On January 3, 1986, Albert Tindall, trustee in two deeds of trust, foreclosed on property held by the appellants at request of respondent Washington County Mercantile Bank. Respondent bought the property at the foreclosure sale. On March 23, 1986 respondent filed an ejectment action against appellants in the Jefferson County Circuit Court. Appellant’s answer was a general denial, containing no counterclaim. On July 25, 1986 respondent obtained a judgment in ejectment ordering removal of appellants from the premises.

On September 6, 1986 appellants filed an equitable redemption action against respondent. On February 25, 1987 the Jefferson County Circuit Court sustained respondent’s motion to dismiss. Appellants did not appeal that ruling. On January 15, 1988 appellants filed a petition identical to the one filed previously on September 6, 1986. Respondent filed a motion to dismiss on January 28, 1988 on the grounds that appellants were required to raise the issues of ownership and defects of foreclosure at the ejectment hearing of July 25,1986. On March 10, 1988 appellants filed an amended petition containing two counts. Count one was an identical cause of action as the equitable redemption action first filed September 6, 1986. Count two attempted to set aside the foreclosure sale of January 3, 1986 due to irregularities in the notice of sale. On October 12, 1988 appellants filed a memorandum with the Jefferson County Circuit Court admitting, as to count I of the amended petition, that the proper elements could not be pleaded sufficiently so as to convince the court equitable redemption should be allowed. On November 22, 1988 the court sustained respondent’s motion to dismiss with prejudice count II of the amended petition.

The issue before us is whether count II of appellants’ amended petition may survive even though not pled as a counterclaim in the ejectment action pursued by respondent against appellants. The answer is determined by the application of Rule 55.32(a) dealing with compulsory counterclaims. Rule 55.32(a) states in pertinent part:

A pleading shall state as a counterclaim any claim which at the time of serving the pleading the pleader has against any opposing party, if it arises out of the transaction or occurrence that is the subject matter of the opposing *437party’s claim and does not require for its adjudication the presence of third parties of whom the court cannot acquire jurisdiction.

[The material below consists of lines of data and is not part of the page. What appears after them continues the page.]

(* ===== verification/KExprDemo.v ===== *)
(** A small configuration, [FOO] (boolean), [BAR] and [BAZ] (tristate) and a
    string symbol, with its valuations: the theorems about expressions applied
    to it, and the inputs that show where [expr_eliminate_dups] loses [m]. *)
From S2P Require Import Prelude KExpr KExprFacts KExprDups.

Definition FOO : symref := 3%nat.
Definition BAR : symref := 4%nat.
Definition BAZ : symref := 5%nat.
Definition HOST : symref := 6%nat.

#[export] Instance demo_tab : SymTab := {
  sym_type s := match s with
                | 3%nat => S_BOOLEAN | 4%nat | 5%nat => S_TRISTATE | 6%nat => S_STRING
                | _ => S_UNKNOWN end;
  sym_const s := Nat.ltb s 3;
  sym_name s := match s with
                | 0%nat => Some "y" | 1%nat => Some "m" | 2%nat => Some "n"
                | 3%nat => Some "FOO" | 4%nat => Some "BAR" | 5%nat => Some "BAZ"
                | 6%nat => Some "HOST" | _ => None end;
}.

(** [foo], [bar], [baz]: the values of the three symbols. *)
Definition demo_tri (foo : bool) (bar baz : tristate) (s : symref) : tristate :=
  match s with
  | 0%nat => Tyes | 1%nat => Tmod | 2%nat => Tno
  | 3%nat => if foo then Tyes else Tno | 4%nat => bar | 5%nat => baz
  | _ => Tno
  end.
Definition demo_val (foo : bool) (bar baz : tristate) : Valuation := {|
  vtri := demo_tri foo bar baz;
  vstr s := if Nat.leb s 5 then tri_str (demo_tri foo bar baz s) else "localhost";
|}.

Lemma demo_consistent foo bar baz : Consistent (demo_val foo bar baz).
Proof.
  split; [done|done|done|..].
  - intros [|[|[|[|[|[|[|s]]]]]]]; cbn; try done. by destruct foo.
  - intros [|[|[|[|[|[|[|s]]]]]]]; cbn; done.
  - intros [|[|[|a]]] [|[|[|b]]]; cbn; done.
Defined.

Lemma demo_const_types : ConstTypes.
Proof. intros s H. destruct s as [|[|[|s]]]; cbn; try done. Defined.

(** [FOO && (BAR || FOO)] and the same operands in another order. *)
Definition demo1 : expr := And (Sym FOO) (Or (Sym BAR) (Sym BAZ)).
Definition demo2 : expr := And (Or (Sym BAZ) (Sym BAR)) (Sym FOO).

(** ** Witnesses *)

Lemma expr_eq_sound_witness :
  expr_eq demo1 demo2 = true /\
  @expr_value (demo_val true Tmod Tno) demo1 = @expr_value (demo_val true Tmod Tno) demo2.
Proof.
  split; [reflexivity|]. apply (expr_eq_sound demo1 demo2); [reflexivity|].
  apply consistent_constants, demo_consistent.
Defined.

Lemma expr_eq_terminates_witness : expr_eq_fuel 100 demo1 demo2 = expr_eq demo1 demo2.
Proof. apply (expr_eq_terminates demo1 demo2 100). cbn. lia. Defined.

(** [!(FOO && BAR!=n)] is pushed down to [!FOO || BAR=n]. *)
Lemma expr_transform_correct_witness :
  expr_transform (Not (And (Sym FOO) (Unequal BAR symbol_no)))
    = Or (Not (Sym FOO)) (Equal BAR symbol_no) /\
  nnf (expr_transform (Not (And (Sym FOO) (Unequal BAR symbol_no)))) = true.
Proof. split; [reflexivity|]. apply (expr_transform_correct _ demo_const_types). Defined.

(** [BAR=y || BAR=m] is joined to [BAR!=n]. *)
Lemma expr_join_correct_witness :
  @expr_value (demo_val true Tmod Tno) (Unequal BAR symbol_no)
  = @expr_value (demo_val true Tmod Tno) (Or (Equal BAR symbol_yes) (Equal BAR symbol_mod)).
Proof.
  apply (expr_join_correct OOr (Equal BAR symbol_yes) (Equal BAR symbol_mod)); [reflexivity|].
  apply demo_consistent.
Defined.

Lemma expr_extract_eq_correct_witness :
  expr_extract_eq_and (And (Sym FOO) (Sym BAR)) (And (Sym BAZ) (Sym FOO))
    = (Some (Sym FOO), Sym BAR, Sym BAZ) /\
  @expr_value (demo_val true Tmod Tno) (And (Sym FOO) (Sym BAR))
    = EXPR_AND (@expr_value (demo_val true Tmod Tno) (Sym FOO)) (@expr_value (demo_val true Tmod Tno) (Sym BAR)).
Proof.
  split; [reflexivity|].
  apply (expr_extract_eq_correct OAnd _ (And (Sym BAZ) (Sym FOO)) (Some (Sym FOO)) _ (Sym BAZ));
    [reflexivity|]. apply consistent_constants, demo_consistent.
Defined.

Lemma expr_contains_symbol_sound_witness :
  @expr_value (demo_val true Tmod Tno) (Not (Sym BAR)) = @expr_value (demo_val false Tmod Tno) (Not (Sym BAR)).
Proof.
  apply (expr_contains_symbol_sound (Not (Sym BAR)) FOO); [reflexivity|].
  intros [|[|[|[|[|[|a]]]]]] Ha; cbn in *; solve [done | by destruct Ha].
Defined.

Lemma expr_depends_symbol_sound_witness :
  @expr_value (demo_val false Tyes Tyes) demo1 = Tno.
Proof.
  apply (expr_depends_symbol_sound demo1 FOO); [reflexivity|by left|apply demo_consistent|reflexivity].
Defined.

Lemma expr_trans_bool_truth_witness :
  @expr_value (demo_val true Tno Tno) (And (Sym FOO) (Unequal BAR symbol_no)) = Tno.
Proof.
  apply (expr_trans_bool_truth (And (Sym FOO) (Unequal BAR symbol_no)));
    [reflexivity|apply demo_consistent|reflexivity].
Defined.

Lemma expr_trans_compare_correct_witness :
  exists t, trans_compare demo1 true symbol_no = Some t /\
    @expr_value (demo_val true Tyes Tno) t = EXPR_NOT (@expr_value (demo_val true Tyes Tno) demo1).
Proof.
  destruct (expr_trans_compare_correct demo1 true false) as (t & E & H);
    [cbn; auto|]. exists t. split; [exact E|].
  apply (H _ (demo_consistent true Tyes Tno)).
  intros [|[|[|[|[|[|[|s]]]]]]]; cbn; intros [|]; done.
Defined.

(** The first pass joins [FOO && FOO] to [y && FOO]. *)
Lemma expr_eliminate_dups1_correct_witness :
  dups1_fuel 9 OAnd [] [] (And (Sym FOO) (Sym FOO), 0%nat)
    = Some (And (Sym symbol_yes) (Sym FOO), 1%nat) /\
  (expr_size (And (Sym symbol_yes) (Sym FOO)) <= 3)%nat.
Proof.
  split; [reflexivity|].
  apply (expr_eliminate_dups1_correct 9 OAnd [] [] (And (Sym FOO) (Sym FOO)) 0 _ 1); reflexivity.
Defined.

Definition demo_dup : expr := And (And (Sym FOO) (Sym BAR)) (Or (Sym FOO) (Not (Sym FOO))).
Lemma expr_eliminate_dups_correct_witness :
  expr_eliminate_dups demo_dup = And (Sym FOO) (Sym BAR) /\
  @expr_value (demo_val true Tyes Tno) (expr_eliminate_dups demo_dup)
    = @expr_value (demo_val true Tyes Tno) demo_dup.
Proof.
  split; [vm_compute; reflexivity|].
  apply (expr_eliminate_dups_correct demo_dup); [apply demo_consistent|by vm_compute].
Defined.

(** ** Where the second pass loses [m] *)

(** With [BAR=m] and [BAZ=n], [(BAR || BAZ) && !BAR && !BAZ] is [m] before and
    [n] after: [!(BAR || BAZ)] being contained in the rest does not make the
    conjunction [n] in three-valued logic. *)
Definition demo_lost : expr := And (Or (Sym BAR) (Sym BAZ)) (And (Not (Sym BAR)) (Not (Sym BAZ))).
Lemma expr_eliminate_dups_loses_m :
  @expr_value (demo_val true Tmod Tno) demo_lost = Tmod /\
  @expr_value (demo_val true Tmod Tno) (expr_eliminate_dups demo_lost) = Tno.
Proof. split; by vm_compute. Qed.

(** A conjunction compared with [m] by [expr_trans_compare] is left as it is:
    [(BAR && BAZ) = m] becomes [BAR && BAZ], which is [y] where the comparison
    is false. *)
Lemma expr_trans_compare_mod :
  trans_compare (And (Sym BAR) (Sym BAZ)) true symbol_mod = Some (And (Sym BAR) (Sym BAZ)) /\
  @expr_value (demo_val true Tyes Tyes) (And (Sym BAR) (Sym BAZ)) = Tyes.
Proof. split; reflexivity. Qed.
Definition sym_get_string_value_with (s : symref) : KM string :=
  y ← get_sym s;
  match type y with
  | S_BOOLEAN | S_TRISTATE =>
      match sym_get_tristate_value y with
      | Tmod => calc_modules;; t ← modules_tri; mret (if is_tri t Tno then "n" else "m")
      | t => mret (tri_text t)
      end
  | _ => sval_string (val (curr y))
  end.

(** [expr_calc_value] (expr.c). *)
Fixpoint calc_expr (e : expr) : KM tristate :=
  match e with
  | Sym s => calc s;; y ← get_sym s; mret (tri (curr y))
  | And l r => a ← calc_expr l; b ← calc_expr r; mret (EXPR_AND a b)
  | Or l r => a ← calc_expr l; b ← calc_expr r; mret (EXPR_OR a b)
  | Not e => a ← calc_expr e; mret (EXPR_NOT a)
  | Equal a b =>
      calc a;; calc b;; x ← sym_get_string_value_with a; y ← sym_get_string_value_with b;
      mret (if String.eqb x y then Tyes else Tno)
  | Unequal a b =>
      calc a;; calc b;; x ← sym_get_string_value_with a; y ← sym_get_string_value_with b;
      mret (if String.eqb x y then Tno else Tyes)
  end.
Definition calc_expr_opt (e : option expr) : KM tristate :=
  match e with None => mret Tyes | Some e => calc_expr e end.
(** The value of a property; a list or range is reported and counts as [no]. *)
Definition calc_prop_expr (e : option prop_expr) : KM tristate :=
  match e with None => mret Tyes | Some (PExpr e) => calc_expr e | Some _ => mret Tno end.
(** The entry of a menu in [conf_write_defconfig]: symbols whose value differs
    from the default. *)
Definition chosen_by_default (s : symref) : KM bool :=
  y ← get_sym s;
  if negb (sym_is_choice_value y) then mret false
  else
    c ← plift (choice_of y);
    ds ← sym_choice_default c;
    cs ← get_sym c;
    y ← get_sym s;
    mret (negb (sym_is_optional cs) && bool_decide (ds = Some s) && is_type (type y) S_BOOLEAN
          && is_tri (sym_get_tristate_value y) Tyes).
Definition defconfig_entry (m : menuref) : KM string :=
  e ← get_menu m;
  match m_sym e with
  | None => _ ← visible_menu m; mret ""
  | Some s =>
      y ← get_sym s;
      if sym_is_choice y then mret ""
      else
        sym_calc_value s;;
        y ← get_sym s;
        if negb (has SYMBOL_WRITE (flags y)) then mret ""
        else
          and_not_flags s SYMBOL_WRITE;;
          y ← get_sym s;
          if negb (sym_is_changable y) then mret ""
          else
            v ← sym_get_string_value s;
            df ← sym_get_string_default s;
            if String.eqb v df then mret ""
            else
              skip ← chosen_by_default s;
              if skip : bool then mret "" else conf_write_symbol s kconfig_printer_cb false
  end.

(** [conf_write_defconfig]; [can_open]: [fopen] for writing succeeds.  The
    result of the function is 1 without and 0 with operations. *)
Variable can_open : string -> bool.
Definition conf_write_defconfig (filename : string) : KM (option (list fsop)) :=
  if negb (can_open filename) then mret None
  else
    sym_clear_all_valid;;
    text ← walk_menus defconfig_entry;
    mret (Some [Write filename text]).

(** [is_dir]: the name is that of a directory; [can_rename]: [rename]
    succeeds; [title]: the prompt of the root menu. *)
Variable is_dir : string -> bool.
Variable can_rename : string -> string -> bool.
Variable title : string.
Variable pid : Z.

(** [strrchr]: up to and with the last [c], and the rest. *)
Fixpoint strrchr (c : Ascii.ascii) (s : string) : option (string * string) :=
  match s with
  | EmptyString => None
  | String d t =>
      match strrchr c t with
      | Some (a, b) => Some (String d a, b)
      | None => if char_eqb d c then Some (str1 d, t) else None
      end
  end.

(** The directory (with its slash) and the base name of the file to write. *)
Definition split_name (nm : string) : string * string :=
  if String.eqb nm "" then ("", conf_get_configname)
  else if is_dir nm then (nm +:+ "/", conf_get_configname)
  else match strrchr "/" nm with
       | Some (d, b) => (d, if String.eqb b "" then conf_get_configname else b)
       | None => ("", nm)
       end.

(** [conf_write]: [None] when the file cannot be opened; [false] when the last
    rename failed. *)
Definition conf_write (nm : option string) : KM (option (bool * list fsop)) :=
  let '(dir, base) := split_name (default conf_get_configname nm) in
  let newname := dir +:+ base in
  let overwrite := match getenv "KCONFIG_OVERWRITECONFIG" with Some e => negb (String.eqb e "") | None => false end in
  let tmpname := dir +:+ ".tmpconfig." +:+ fmt_d pid in
  let out := if overwrite then newname else tmpname in
  if negb (can_open out) then mret None
  else
    ch ← conf_get_changed;
    pwhen (negb ch) sym_clear_all_valid;;
    body ← walk_menus write_entry;
    let text := conf_write_heading title kconfig_printer_cb +:+ body in
    if overwrite then sym_set_change_count 0;; mret (Some (true, [Write out text]))
    else
      let ops := [Write out text; Rename newname (dir +:+ base +:+ ".old"); Rename tmpname newname] in
      if can_rename tmpname newname then sym_set_change_count 0;; mret (Some (true, ops))
      else mret (Some (false, ops)).

(** *** auto.conf *)

(** [conf_split_config]: is the file of the symbol to be touched? *)
Definition value_changed (y : symbol) : KM bool :=
  if has SYMBOL_WRITE (flags y) then
    if has SYMBOL_DEF_AUTO (flags y) then
      match type y with
      | S_BOOLEAN | S_TRISTATE => mret (negb (is_tri (sym_get_tristate_value y) (tri (def_auto y))))
      | S_STRING | S_HEX | S_INT =>
          a ← sval_string (val (curr y)); b ← sval_string (val (def_auto y));
          mret (negb (String.eqb a b))
      | _ => mret true
      end
    else
      match type y with
      | S_BOOLEAN | S_TRISTATE => mret (negb (is_tri (sym_get_tristate_value y) Tno))
      | _ => mret true
      end
  else mret (has SYMBOL_DEF_AUTO (flags y)).

(** Lower case, a directory for every underscore, and [.h]. *)
Definition split_path (n : string) : string :=
  string_map (fun c => let c := tolower c in if char_eqb c "_" then "/"%char else c) n +:+ ".h".

(** The directories of a path. *)
Fixpoint parents (pre p : string) (n : nat) : list string :=
  match n with
  | O => []
  | S n =>
      match strchr "/" p with
      | Some (a, b) => (pre +:+ a) :: parents (pre +:+ a +:+ "/") b n
      | None => []
      end
  end.

(** The outcome of [open] on a path: done, the directory is missing, or another
    error.  [stat_ok], [mkdir_ok]: [stat] and [mkdir] succeed. *)
Inductive open_result := Opened | NoEntry | OtherError.
Variable open_touch : string -> open_result.
Variable reopen : string -> bool.
Variable stat_ok : string -> bool.
Variable mkdir_ok : string -> bool.

Fixpoint make_dirs (ds : list string) : bool * list fsop :=
  match ds with
  | [] => (true, [])
  | d :: ds =>
      if stat_ok d then make_dirs ds
      else if mkdir_ok d then let '(ok, ops) := make_dirs ds in (ok, Mkdir d :: ops)
      else (false, [])
  end.

Definition touch_file (path : string) : bool * list fsop :=
  match open_touch path with
  | Opened => (true, [Touch path])
  | OtherError => (false, [])
  | NoEntry =>
      let '(ok, ops) := make_dirs (parents "" path (S (String.length path))) in
      if ok && reopen path then (true, (ops ++ [Touch path])%list) else (false, ops)
  end.
(* ===== verification/KDemo.v ===== *)
(** A configuration with a boolean, a tristate that depends on it, a choice of two
    values and an int with a range: the theorems about symbols and configuration files
    applied to it. *)
From S2P Require Import Prelude CText KExpr KSym KSymFacts KSymFrame KSymValue KSymText KConf KConfFacts.

Definition const_symbol (n : string) (s : symref) (t : tristate) : symbol :=
  set_curr {| val := VStr (LName s) n; tri := t |}
    (new_symbol (Some n) (Z.lor SYMBOL_CONST SYMBOL_VALID)).

Definition prompt_prop (dep : option expr) : property :=
  {| p_type := P_PROMPT; p_text := Some "prompt"; p_visible := dep; p_visible_tri := Tno;
     p_expr := None; p_menu := None |}.
Definition typed_prop (t : prop_type) (e : prop_expr) : property :=
  {| p_type := t; p_text := None; p_visible := None; p_visible_tri := Tno; p_expr := Some e; p_menu := None |}.
Definition demo_symbol (n : option string) (t : symbol_type) (fl : Z) (ps : list property) (user : symbol_value) : symbol :=
  set_def_user user (set_prop ps (set_name_type t (new_symbol n fl))).
Definition with_rev_dep (e : expr) (y : symbol) : symbol :=
  {| name := name y; type := type y; curr := curr y; def_user := def_user y; def_auto := def_auto y;
     visible := visible y; flags := flags y; prop := prop y; dir_dep := dir_dep y;
     dir_dep_tri := dir_dep_tri y; rev_dep := Some e; rev_dep_tri := rev_dep_tri y |}.
Definition user_tri (t : tristate) : symbol_value := {| val := VNull; tri := t |}.

(** [FOO] (bool, set to y), [BAR] (tristate if FOO, set to m), a choice of [A] and
    [B] (default B), [NUM] (int, default 300, range 1 255) and its constants. *)
Definition demo_syms : gmap symref symbol := list_to_map [
  (symbol_yes, const_symbol "y" symbol_yes Tyes);
  (symbol_mod, const_symbol "m" symbol_mod Tmod);
  (symbol_no, const_symbol "n" symbol_no Tno);
  (3%nat, demo_symbol (Some "FOO") S_BOOLEAN SYMBOL_DEF_USER [prompt_prop None] (user_tri Tyes));
  (4%nat, demo_symbol (Some "BAR") S_TRISTATE SYMBOL_DEF_USER [prompt_prop (Some (Sym 3%nat))] (user_tri Tmod));
  (5%nat, with_rev_dep (Sym symbol_mod) (demo_symbol None S_BOOLEAN SYMBOL_CHOICE
    [prompt_prop None; typed_prop P_DEFAULT (PExpr (Sym 7%nat)); typed_prop P_CHOICE (PList [6; 7]%nat)] (user_tri Tno)));
  (6%nat, demo_symbol (Some "A") S_BOOLEAN SYMBOL_CHOICEVAL [prompt_prop (Some (Sym 5%nat)); typed_prop P_CHOICE (PExpr (Sym 5%nat))] (user_tri Tno));
  (7%nat, demo_symbol (Some "B") S_BOOLEAN SYMBOL_CHOICEVAL [prompt_prop (Some (Sym 5%nat)); typed_prop P_CHOICE (PExpr (Sym 5%nat))] (user_tri Tno));
  (8%nat, demo_symbol (Some "NUM") S_INT 0 [typed_prop P_DEFAULT (PExpr (Sym 9%nat)); typed_prop P_RANGE (PRange 10%nat 11%nat)] (user_tri Tno));
  (9%nat, demo_symbol (Some "300") S_UNKNOWN SYMBOL_CONST [] (user_tri Tno));
  (10%nat, demo_symbol (Some "1") S_UNKNOWN SYMBOL_CONST [] (user_tri Tno));
  (11%nat, demo_symbol (Some "255") S_UNKNOWN SYMBOL_CONST [] (user_tri Tno)) ].

Definition demo_state : kstate := {|
  syms := demo_syms;
  symbol_hash := ∅;
  modules_sym := Some symbol_no; modules_val := Tno; menus := ∅; sym_change_count := 0;
  next_sym := 12%nat; next_loc := 0%nat; check_top := []; sym_env_list := []; log := [];
  conf_warnings := 0; conf_unsaved := 0 |}.

(** The state after a call that gave a result. *)
Definition after {A} (m : KM A) (st : kstate) : kstate := match m st with Ok _ st' => st' | _ => st end.
Definition value_of (s : symref) (st : kstate) : option symbol_value := curr <$> syms st !! s.

Definition not_listed (s : symref) (y : symbol) : bool :=
  match choice_list y with Some l => bool_decide (s ∉ l) | None => true end.
Lemma in_no_choice_decide s st :
  map_Forall (fun _ y => not_listed s y = true) (syms st) -> in_no_choice s st.
Proof.
  intros H c y l E Hl. specialize (H c y E). unfold not_listed in H. rewrite Hl in H.
  by apply bool_decide_eq_true in H.
Qed.

(** [BAR] is set to m, but there are no modules. *)
Example demo_values :
  (tri <$> value_of 3%nat (after (sym_calc_value 3%nat) demo_state),
   tri <$> value_of 4%nat (after (sym_calc_value 4%nat) demo_state),
   value_of 5%nat (after (sym_calc_value 5%nat) demo_state),
   tri <$> value_of 7%nat (after (sym_calc_value 5%nat;; sym_calc_value 7%nat) demo_state),
   val <$> value_of 8%nat (after (sym_calc_value 8%nat) demo_state))
  = (Some Tyes, Some Tyes, Some {| val := VSym 7%nat; tri := Tyes |}, Some Tyes,
     Some (VStr (LHeap 0%nat) "255")).
Proof. vm_compute. reflexivity. Qed.


(** [FOO] after its calculation. *)
Definition demo_foo : symbol :=
  Eval vm_compute in default (new_symbol None 0) (syms (after (sym_calc_value 3%nat) demo_state) !! 3%nat).

Lemma sym_calc_value_keeps_valid_witness :
  exists y', syms (after (sym_calc_value 8%nat) (after (sym_calc_value 3%nat) demo_state)) !! 3%nat = Some y' /\
    tri (curr y') = Tyes.
Proof.
  destruct (sym_calc_value_keeps_valid 3%nat 8%nat (after (sym_calc_value 3%nat) demo_state)
    (after (sym_calc_value 8%nat) (after (sym_calc_value 3%nat) demo_state)) demo_foo) as (y' & E' & H & _).
  - vm_compute. reflexivity.
  - reflexivity.
  - apply in_no_choice_decide. apply (bool_decide_unpack _). vm_compute. exact I.
  - vm_compute. reflexivity.
  - exists y'. split; [exact E'|]. exact (f_equal (fun y => tri (curr y)) H).
Defined.

Lemma sym_lookup_stable_witness :
  let st := after (sym_lookup (Some "NEW") 0) demo_state in sym_lookup (Some "NEW") 0 st = Ok 12%nat st.
Proof.
  apply (sym_lookup_stable "NEW" 0 demo_state 12%nat (after (sym_lookup (Some "NEW") 0) demo_state)).
  vm_compute. reflexivity.
Defined.

Definition host_symbol : symbol := demo_symbol (Some "HOST") S_STRING 0 [] (user_tri Tno).

Definition entry (parent : menuref) (list next : option menuref) (s : option symref) : menu := {|
  m_next := next; m_parent := Some parent; m_list := list; m_sym := s; m_prompt := None;
  m_visibility := None; m_dep := None; m_flags := 0; m_help := None |}.

(** The root with the entries 1 (with the child 2) and 3. *)
Definition demo_menus : gmap menuref menu := list_to_map [
  (0%nat, {| m_next := None; m_parent := None; m_list := Some 1%nat; m_sym := None; m_prompt := None;
             m_visibility := None; m_dep := None; m_flags := MENU_ROOT; m_help := None |});
  (1%nat, entry 0%nat (Some 2%nat) (Some 3%nat) (Some 12%nat));
  (2%nat, entry 1%nat None None None);
  (3%nat, entry 0%nat None None None)].

Definition host_state : kstate := {|
  syms := <[12%nat := host_symbol]> demo_syms;
  symbol_hash := <[bucket_of "HOST" := [12%nat]]> ∅;
  modules_sym := Some symbol_no; modules_val := Tno; menus := demo_menus; sym_change_count := 0;
  next_sym := 13%nat; next_loc := 0%nat; check_top := []; sym_env_list := []; log := [];
  conf_warnings := 0; conf_unsaved := 0 |}.

(** A value with a quote and a backslash. *)
Definition tricky : string := "C:" +:+ str1 backslash +:+ "say " +:+ str1 quote +:+ "hi" +:+ str1 quote.

Example tricky_line :
  kconfig_print_symbol "" host_symbol (sym_escape_string_value tricky) false
  = "HOST=" +:+ str1 quote +:+ "C:" +:+ str1 backslash +:+ str1 backslash +:+ "say " +:+ str1 backslash
    +:+ str1 quote +:+ "hi" +:+ str1 backslash +:+ str1 quote +:+ str1 quote +:+ NL.
Proof. reflexivity. Qed.

Lemma kconfig_line_roundtrip_witness :
  parse_line "BR2_" (kconfig_print_symbol "BR2_" host_symbol "7" false) = Assign "HOST" "7".
Proof. apply (kconfig_line_roundtrip "BR2_" eq_refl host_symbol "HOST" "7"); reflexivity. Defined.

Lemma saved_string_read_back_witness :
  exists st' y' l,
    read_line "" S_DEF_USER (kconfig_print_symbol "" host_symbol (sym_escape_string_value tricky) false) host_state
      = Ok tt st' /\
    syms st' !! 12%nat = Some y' /\ sym_has_value y' = true /\ val (def_user y') = VStr l tricky.
Proof.
  apply (saved_string_read_back "" 12%nat host_symbol "HOST" tricky host_state); vm_compute; reflexivity.
Defined.

Lemma walk_menus_preorder_witness :
  walk_menus (fun m => mret (match m with 1%nat => "a" | 2%nat => "b" | _ => "c" end)) host_state
  = Ok "abc" host_state.
Proof.
  apply (walk_menus_preorder host_state _ (fun m => match m with 1%nat => "a" | 2%nat => "b" | _ => "c" end)
    (Entry 1%nat (Entry 2%nat Leaf Leaf) (Entry 3%nat Leaf Leaf))
    {| m_next := None; m_parent := None; m_list := Some 1%nat; m_sym := None; m_prompt := None;
       m_visibility := None; m_dep := None; m_flags := MENU_ROOT; m_help := None |}); try reflexivity.
  - cbn [linked first]. repeat split; eexists; repeat split; vm_compute; reflexivity.
  - apply (bool_decide_unpack _). vm_compute. exact I.
Defined.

Failure to assert a compulsory counterclaim forever bars claimant from having claim heard. V.A.M.R. 55.32(a). Woodruff v. McMillan, 752 S.W.2d 493 (Mo.App.1988). “The term ‘transaction’ in Rule 55.-32(a) is intended to include all facts and circumstances constituting the foundation of the claim and shall be applied so as to bring all logically related claims into a single litigation.” Westoak Realty and Investment, Inc. v. Hernandez, 682 S.W.2d 120, 124 (Mo.App.1984). The “subject matter” of opposing party’s action consists of “physical facts, things real or personal, the money, lands, chattels, and the like, in relation to which the suit is prosecuted.” State ex rel. J.E. Dunn, Jr. & Associates, Inc. v. Schoenlaub, 668 S.W.2d 72, 75 (Mo. banc 1984). Therefore, “transaction” as it appears in Rule 55.32 is to be applied in the broadest sense. Id. Applying these elements of the rule to the case at bar we find that appellants claim arose out of the same occurrence, namely the foreclosure sale, and involved the same subject matter, the real estate involved in respondent’s ejectment suit heard July 25, 1987. The claims were logically related.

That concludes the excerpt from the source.